● **SUPPLIED ENTRIES**
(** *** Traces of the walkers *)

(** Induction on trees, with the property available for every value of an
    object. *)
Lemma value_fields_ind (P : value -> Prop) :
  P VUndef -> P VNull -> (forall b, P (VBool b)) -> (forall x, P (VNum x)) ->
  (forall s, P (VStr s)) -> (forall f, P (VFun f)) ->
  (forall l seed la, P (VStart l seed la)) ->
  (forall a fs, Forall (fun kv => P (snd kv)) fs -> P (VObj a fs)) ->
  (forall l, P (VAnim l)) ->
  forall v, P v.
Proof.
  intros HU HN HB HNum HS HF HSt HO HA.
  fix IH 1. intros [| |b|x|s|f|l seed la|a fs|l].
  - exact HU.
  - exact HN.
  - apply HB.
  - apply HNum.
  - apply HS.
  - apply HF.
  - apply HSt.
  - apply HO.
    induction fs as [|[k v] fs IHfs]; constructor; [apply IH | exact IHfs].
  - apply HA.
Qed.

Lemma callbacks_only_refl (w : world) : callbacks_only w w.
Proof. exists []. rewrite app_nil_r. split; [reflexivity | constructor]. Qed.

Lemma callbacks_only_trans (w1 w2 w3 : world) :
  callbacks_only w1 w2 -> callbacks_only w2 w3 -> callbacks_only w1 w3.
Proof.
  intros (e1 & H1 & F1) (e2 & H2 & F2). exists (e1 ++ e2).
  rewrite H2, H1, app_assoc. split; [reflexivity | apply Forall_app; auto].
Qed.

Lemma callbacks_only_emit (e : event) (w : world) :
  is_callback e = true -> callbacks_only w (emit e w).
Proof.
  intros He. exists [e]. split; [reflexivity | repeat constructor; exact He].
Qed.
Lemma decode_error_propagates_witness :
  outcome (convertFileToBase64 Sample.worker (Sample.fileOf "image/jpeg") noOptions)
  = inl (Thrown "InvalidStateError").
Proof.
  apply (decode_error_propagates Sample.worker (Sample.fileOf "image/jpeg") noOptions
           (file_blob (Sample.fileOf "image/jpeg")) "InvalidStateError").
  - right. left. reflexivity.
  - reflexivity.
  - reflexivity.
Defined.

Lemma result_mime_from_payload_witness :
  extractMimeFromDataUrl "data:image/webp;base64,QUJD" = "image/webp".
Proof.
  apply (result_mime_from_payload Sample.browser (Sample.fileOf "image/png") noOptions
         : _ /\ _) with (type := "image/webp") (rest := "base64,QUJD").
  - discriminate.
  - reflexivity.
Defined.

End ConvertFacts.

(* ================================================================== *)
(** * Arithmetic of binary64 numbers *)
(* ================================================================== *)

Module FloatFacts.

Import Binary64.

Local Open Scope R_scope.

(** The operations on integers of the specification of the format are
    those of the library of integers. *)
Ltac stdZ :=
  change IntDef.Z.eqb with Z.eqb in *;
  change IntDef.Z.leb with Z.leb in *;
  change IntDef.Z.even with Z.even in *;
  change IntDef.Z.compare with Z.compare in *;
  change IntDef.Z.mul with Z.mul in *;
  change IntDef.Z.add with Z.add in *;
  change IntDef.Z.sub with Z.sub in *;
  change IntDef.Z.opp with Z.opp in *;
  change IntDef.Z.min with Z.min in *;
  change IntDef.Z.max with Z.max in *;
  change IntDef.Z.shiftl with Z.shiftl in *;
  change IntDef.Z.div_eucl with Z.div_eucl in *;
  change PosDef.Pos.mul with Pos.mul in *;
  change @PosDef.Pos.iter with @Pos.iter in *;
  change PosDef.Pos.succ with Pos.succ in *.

● **INSTRUCTIONS FOR THE TASK**
Give back exactly the lines of the listing above, starting with its first line and ending with the line that holds "P VUndef ->".

● **RESPONSE TO THIS EXERCISE**
(** *** Traces of the walkers *)

(** Induction on trees, with the property available for every value of an
    object. *)
Lemma value_fields_ind (P : value -> Prop) :
  P VUndef -> P VNull -> (forall b, P (VBool b)) -> (forall x, P (VNum x)) ->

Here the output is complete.